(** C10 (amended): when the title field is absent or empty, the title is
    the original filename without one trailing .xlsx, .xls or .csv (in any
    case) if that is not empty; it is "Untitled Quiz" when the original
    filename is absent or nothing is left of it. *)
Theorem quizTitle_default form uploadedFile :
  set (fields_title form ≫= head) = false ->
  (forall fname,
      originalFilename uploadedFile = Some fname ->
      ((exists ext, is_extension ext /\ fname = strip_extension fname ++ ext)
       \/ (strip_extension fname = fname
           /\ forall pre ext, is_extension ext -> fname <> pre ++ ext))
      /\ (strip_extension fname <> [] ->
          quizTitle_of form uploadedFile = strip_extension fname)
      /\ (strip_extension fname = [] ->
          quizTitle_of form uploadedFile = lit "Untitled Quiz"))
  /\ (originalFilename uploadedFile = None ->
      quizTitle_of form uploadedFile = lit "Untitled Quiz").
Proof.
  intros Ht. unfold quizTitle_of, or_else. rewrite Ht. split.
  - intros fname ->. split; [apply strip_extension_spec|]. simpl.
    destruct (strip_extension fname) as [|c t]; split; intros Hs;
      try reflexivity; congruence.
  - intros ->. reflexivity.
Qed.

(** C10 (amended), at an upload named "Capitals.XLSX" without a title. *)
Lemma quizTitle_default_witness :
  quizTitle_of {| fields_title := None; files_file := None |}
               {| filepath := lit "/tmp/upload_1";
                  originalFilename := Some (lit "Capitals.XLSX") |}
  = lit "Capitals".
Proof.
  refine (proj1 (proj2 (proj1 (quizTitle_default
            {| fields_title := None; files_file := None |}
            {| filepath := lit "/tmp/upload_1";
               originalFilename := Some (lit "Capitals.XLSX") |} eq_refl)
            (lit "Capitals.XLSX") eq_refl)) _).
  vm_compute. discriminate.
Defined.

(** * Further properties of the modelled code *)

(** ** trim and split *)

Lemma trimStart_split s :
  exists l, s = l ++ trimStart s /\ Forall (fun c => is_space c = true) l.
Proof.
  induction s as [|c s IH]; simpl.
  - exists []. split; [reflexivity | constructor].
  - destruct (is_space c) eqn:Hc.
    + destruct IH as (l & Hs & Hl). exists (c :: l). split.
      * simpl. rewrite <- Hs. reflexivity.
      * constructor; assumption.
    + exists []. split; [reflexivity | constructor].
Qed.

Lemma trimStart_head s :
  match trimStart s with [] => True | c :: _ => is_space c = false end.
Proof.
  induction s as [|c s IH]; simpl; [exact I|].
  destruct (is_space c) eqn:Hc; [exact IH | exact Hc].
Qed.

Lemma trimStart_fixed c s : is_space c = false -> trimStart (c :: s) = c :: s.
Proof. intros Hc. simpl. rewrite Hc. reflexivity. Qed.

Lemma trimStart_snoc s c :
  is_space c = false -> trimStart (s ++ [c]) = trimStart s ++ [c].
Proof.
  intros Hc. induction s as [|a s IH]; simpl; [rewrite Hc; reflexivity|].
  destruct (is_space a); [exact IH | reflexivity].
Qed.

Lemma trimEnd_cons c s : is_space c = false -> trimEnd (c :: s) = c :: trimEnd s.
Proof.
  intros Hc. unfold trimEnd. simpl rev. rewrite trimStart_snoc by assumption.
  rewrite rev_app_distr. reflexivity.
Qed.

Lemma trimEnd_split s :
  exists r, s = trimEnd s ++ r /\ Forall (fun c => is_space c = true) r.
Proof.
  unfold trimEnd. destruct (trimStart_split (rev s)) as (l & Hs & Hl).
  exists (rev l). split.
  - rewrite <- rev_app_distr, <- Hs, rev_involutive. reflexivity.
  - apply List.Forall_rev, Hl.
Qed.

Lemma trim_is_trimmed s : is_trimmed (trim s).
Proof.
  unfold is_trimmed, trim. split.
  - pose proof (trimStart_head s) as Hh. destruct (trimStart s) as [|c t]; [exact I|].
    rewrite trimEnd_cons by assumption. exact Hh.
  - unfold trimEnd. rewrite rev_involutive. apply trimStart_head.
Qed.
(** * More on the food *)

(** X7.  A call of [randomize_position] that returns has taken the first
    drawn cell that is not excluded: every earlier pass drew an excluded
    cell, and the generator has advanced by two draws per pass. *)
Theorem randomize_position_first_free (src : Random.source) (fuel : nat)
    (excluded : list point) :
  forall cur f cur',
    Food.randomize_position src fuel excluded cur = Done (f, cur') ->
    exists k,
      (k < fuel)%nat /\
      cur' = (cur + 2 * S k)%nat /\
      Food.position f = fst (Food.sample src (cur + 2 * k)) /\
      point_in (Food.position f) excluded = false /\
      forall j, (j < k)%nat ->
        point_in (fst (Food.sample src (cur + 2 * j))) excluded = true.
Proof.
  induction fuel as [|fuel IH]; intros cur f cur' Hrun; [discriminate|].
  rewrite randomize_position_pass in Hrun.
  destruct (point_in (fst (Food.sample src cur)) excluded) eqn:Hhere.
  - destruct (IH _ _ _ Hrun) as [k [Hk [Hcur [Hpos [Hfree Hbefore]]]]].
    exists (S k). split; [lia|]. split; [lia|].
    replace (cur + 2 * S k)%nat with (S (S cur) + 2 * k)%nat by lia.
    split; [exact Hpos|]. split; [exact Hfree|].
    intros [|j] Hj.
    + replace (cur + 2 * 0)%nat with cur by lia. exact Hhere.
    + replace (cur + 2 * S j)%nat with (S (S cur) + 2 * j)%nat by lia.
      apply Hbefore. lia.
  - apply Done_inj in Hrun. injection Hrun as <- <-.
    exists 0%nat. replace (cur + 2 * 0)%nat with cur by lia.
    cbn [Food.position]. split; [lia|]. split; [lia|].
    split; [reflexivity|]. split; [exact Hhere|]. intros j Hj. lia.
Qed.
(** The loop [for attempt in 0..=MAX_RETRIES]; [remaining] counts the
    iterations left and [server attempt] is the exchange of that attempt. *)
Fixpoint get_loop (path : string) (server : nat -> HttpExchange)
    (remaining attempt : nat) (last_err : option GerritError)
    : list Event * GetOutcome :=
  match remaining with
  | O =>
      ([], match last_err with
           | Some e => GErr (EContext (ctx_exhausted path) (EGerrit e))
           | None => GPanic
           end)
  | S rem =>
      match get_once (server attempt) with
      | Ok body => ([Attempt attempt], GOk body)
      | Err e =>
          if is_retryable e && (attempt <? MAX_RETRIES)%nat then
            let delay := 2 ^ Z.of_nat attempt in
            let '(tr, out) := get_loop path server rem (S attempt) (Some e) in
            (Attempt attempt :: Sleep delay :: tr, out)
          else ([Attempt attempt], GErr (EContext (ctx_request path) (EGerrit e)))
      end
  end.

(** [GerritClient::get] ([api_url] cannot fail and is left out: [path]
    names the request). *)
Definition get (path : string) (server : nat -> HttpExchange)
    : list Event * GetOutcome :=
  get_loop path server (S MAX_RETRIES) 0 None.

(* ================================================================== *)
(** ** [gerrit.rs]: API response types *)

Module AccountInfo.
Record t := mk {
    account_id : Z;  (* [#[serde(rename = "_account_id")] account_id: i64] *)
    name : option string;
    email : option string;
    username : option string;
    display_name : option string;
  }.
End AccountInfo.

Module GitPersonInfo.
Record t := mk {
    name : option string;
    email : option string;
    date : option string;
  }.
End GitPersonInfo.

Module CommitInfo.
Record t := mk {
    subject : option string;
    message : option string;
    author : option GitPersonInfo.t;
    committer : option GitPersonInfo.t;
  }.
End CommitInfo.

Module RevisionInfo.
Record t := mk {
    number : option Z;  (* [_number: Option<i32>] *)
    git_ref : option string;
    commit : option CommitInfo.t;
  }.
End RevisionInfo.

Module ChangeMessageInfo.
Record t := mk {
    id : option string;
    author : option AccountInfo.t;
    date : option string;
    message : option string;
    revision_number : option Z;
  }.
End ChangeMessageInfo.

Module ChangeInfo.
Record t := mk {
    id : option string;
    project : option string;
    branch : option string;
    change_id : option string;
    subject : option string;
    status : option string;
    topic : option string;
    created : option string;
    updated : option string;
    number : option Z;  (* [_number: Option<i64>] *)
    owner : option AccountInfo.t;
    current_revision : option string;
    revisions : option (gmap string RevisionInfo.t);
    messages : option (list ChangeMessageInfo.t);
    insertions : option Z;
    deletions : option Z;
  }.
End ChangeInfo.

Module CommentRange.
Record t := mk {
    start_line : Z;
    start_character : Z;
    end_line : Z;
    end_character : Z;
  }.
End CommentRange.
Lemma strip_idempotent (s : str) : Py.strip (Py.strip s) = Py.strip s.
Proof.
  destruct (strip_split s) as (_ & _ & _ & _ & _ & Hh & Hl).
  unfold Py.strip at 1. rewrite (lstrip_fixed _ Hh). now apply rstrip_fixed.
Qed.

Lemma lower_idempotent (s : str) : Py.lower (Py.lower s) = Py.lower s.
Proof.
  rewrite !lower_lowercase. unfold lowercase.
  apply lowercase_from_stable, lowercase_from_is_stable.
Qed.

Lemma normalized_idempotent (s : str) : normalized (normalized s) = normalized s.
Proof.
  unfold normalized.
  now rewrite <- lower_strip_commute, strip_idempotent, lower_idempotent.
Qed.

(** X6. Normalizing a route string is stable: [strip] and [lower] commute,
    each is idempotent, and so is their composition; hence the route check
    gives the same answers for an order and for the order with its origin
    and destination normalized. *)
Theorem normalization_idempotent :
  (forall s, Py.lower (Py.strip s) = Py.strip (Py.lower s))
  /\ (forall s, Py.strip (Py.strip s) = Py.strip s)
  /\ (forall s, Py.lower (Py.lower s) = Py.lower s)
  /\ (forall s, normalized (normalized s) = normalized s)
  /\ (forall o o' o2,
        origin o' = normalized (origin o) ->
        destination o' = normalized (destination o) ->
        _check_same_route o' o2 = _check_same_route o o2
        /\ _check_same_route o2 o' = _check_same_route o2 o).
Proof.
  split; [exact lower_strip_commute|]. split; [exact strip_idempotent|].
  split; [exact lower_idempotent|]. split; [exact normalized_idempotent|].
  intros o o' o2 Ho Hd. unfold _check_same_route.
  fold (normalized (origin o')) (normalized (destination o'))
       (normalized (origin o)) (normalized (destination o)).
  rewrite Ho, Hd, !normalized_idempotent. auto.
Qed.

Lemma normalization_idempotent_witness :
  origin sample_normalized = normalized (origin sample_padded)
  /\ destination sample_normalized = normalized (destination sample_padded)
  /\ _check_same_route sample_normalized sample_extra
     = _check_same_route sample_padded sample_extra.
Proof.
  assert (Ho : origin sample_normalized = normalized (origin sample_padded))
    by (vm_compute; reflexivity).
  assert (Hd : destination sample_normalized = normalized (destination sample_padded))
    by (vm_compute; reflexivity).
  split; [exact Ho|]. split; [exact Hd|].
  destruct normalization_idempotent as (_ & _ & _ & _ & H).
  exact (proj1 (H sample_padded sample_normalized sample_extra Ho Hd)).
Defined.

* * *

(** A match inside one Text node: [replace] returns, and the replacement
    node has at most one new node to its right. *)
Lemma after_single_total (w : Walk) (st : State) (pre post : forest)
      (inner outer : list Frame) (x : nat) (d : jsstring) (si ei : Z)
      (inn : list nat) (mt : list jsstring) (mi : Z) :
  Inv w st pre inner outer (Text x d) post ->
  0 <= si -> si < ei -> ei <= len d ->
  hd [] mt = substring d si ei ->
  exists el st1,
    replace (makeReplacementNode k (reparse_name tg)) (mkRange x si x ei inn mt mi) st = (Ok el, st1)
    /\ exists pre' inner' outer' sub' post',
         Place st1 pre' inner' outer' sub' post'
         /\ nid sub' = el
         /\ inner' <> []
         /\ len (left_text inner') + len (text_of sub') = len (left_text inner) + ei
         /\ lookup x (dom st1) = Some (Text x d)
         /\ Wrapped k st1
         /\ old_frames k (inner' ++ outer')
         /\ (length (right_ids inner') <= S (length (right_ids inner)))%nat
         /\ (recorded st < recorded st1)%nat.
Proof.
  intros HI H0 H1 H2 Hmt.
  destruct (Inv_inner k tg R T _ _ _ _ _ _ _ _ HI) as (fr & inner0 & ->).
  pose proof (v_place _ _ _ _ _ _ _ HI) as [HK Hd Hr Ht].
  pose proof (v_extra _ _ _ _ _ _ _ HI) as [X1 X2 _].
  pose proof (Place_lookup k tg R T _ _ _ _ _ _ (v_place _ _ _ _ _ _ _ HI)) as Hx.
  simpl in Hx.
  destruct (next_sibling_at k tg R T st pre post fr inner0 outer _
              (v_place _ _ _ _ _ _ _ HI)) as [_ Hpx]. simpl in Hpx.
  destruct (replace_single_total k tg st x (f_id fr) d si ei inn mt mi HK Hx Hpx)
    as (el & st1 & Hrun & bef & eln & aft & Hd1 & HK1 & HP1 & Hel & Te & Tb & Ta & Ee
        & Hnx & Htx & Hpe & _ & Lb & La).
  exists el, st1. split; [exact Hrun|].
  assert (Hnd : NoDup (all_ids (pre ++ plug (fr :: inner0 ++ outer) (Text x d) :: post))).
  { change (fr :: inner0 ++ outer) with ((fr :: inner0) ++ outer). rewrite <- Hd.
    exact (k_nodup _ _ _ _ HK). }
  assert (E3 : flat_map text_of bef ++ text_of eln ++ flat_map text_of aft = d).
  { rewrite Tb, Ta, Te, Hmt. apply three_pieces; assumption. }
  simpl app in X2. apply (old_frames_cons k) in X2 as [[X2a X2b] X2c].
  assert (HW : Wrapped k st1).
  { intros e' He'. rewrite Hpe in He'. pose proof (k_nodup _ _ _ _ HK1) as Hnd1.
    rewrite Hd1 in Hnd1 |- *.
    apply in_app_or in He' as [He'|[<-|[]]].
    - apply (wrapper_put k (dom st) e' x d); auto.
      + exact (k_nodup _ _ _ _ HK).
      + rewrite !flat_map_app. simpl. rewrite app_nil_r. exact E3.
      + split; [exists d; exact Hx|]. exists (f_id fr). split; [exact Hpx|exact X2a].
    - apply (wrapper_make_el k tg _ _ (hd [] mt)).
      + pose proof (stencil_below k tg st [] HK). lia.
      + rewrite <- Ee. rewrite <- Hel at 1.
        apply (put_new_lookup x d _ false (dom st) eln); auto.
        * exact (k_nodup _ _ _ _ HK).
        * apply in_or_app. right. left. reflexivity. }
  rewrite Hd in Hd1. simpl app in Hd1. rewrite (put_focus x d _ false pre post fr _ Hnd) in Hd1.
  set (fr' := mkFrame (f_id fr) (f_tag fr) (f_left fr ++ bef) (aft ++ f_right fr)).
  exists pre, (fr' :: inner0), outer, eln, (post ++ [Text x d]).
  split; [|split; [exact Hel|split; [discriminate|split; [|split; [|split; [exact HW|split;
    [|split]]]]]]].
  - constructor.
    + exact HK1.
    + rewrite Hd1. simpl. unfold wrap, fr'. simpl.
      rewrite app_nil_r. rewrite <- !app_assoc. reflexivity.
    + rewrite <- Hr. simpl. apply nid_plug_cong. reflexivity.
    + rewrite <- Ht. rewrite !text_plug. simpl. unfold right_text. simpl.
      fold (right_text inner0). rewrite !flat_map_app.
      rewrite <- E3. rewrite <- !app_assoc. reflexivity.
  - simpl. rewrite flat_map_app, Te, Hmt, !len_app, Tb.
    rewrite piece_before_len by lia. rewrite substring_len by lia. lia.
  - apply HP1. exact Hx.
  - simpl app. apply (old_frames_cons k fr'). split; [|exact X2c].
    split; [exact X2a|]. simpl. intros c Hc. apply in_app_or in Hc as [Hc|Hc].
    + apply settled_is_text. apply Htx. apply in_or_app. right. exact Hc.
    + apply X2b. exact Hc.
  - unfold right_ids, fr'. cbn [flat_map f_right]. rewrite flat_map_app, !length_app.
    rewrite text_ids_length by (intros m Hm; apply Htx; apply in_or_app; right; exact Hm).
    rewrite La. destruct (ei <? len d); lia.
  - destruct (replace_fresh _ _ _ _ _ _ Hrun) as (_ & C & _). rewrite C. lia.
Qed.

---

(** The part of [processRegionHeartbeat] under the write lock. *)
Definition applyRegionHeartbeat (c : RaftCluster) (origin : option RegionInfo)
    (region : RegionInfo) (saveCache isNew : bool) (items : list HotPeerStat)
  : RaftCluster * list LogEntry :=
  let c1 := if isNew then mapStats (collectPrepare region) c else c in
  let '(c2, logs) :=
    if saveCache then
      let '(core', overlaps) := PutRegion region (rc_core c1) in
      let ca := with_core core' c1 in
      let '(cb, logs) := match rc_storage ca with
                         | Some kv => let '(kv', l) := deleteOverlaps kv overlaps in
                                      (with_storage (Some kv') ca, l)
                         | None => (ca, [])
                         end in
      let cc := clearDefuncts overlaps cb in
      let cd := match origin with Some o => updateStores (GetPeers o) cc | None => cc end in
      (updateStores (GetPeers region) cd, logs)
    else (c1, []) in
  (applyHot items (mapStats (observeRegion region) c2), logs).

INSTRUCTIONS TO FOLLOW: In the listing, return each line containing the string "constructor".

EXERCISE SOLUTION:
  - exists []. split; [reflexivity | constructor].
      * constructor; assumption.
    + exists []. split; [reflexivity | constructor].
  - constructor.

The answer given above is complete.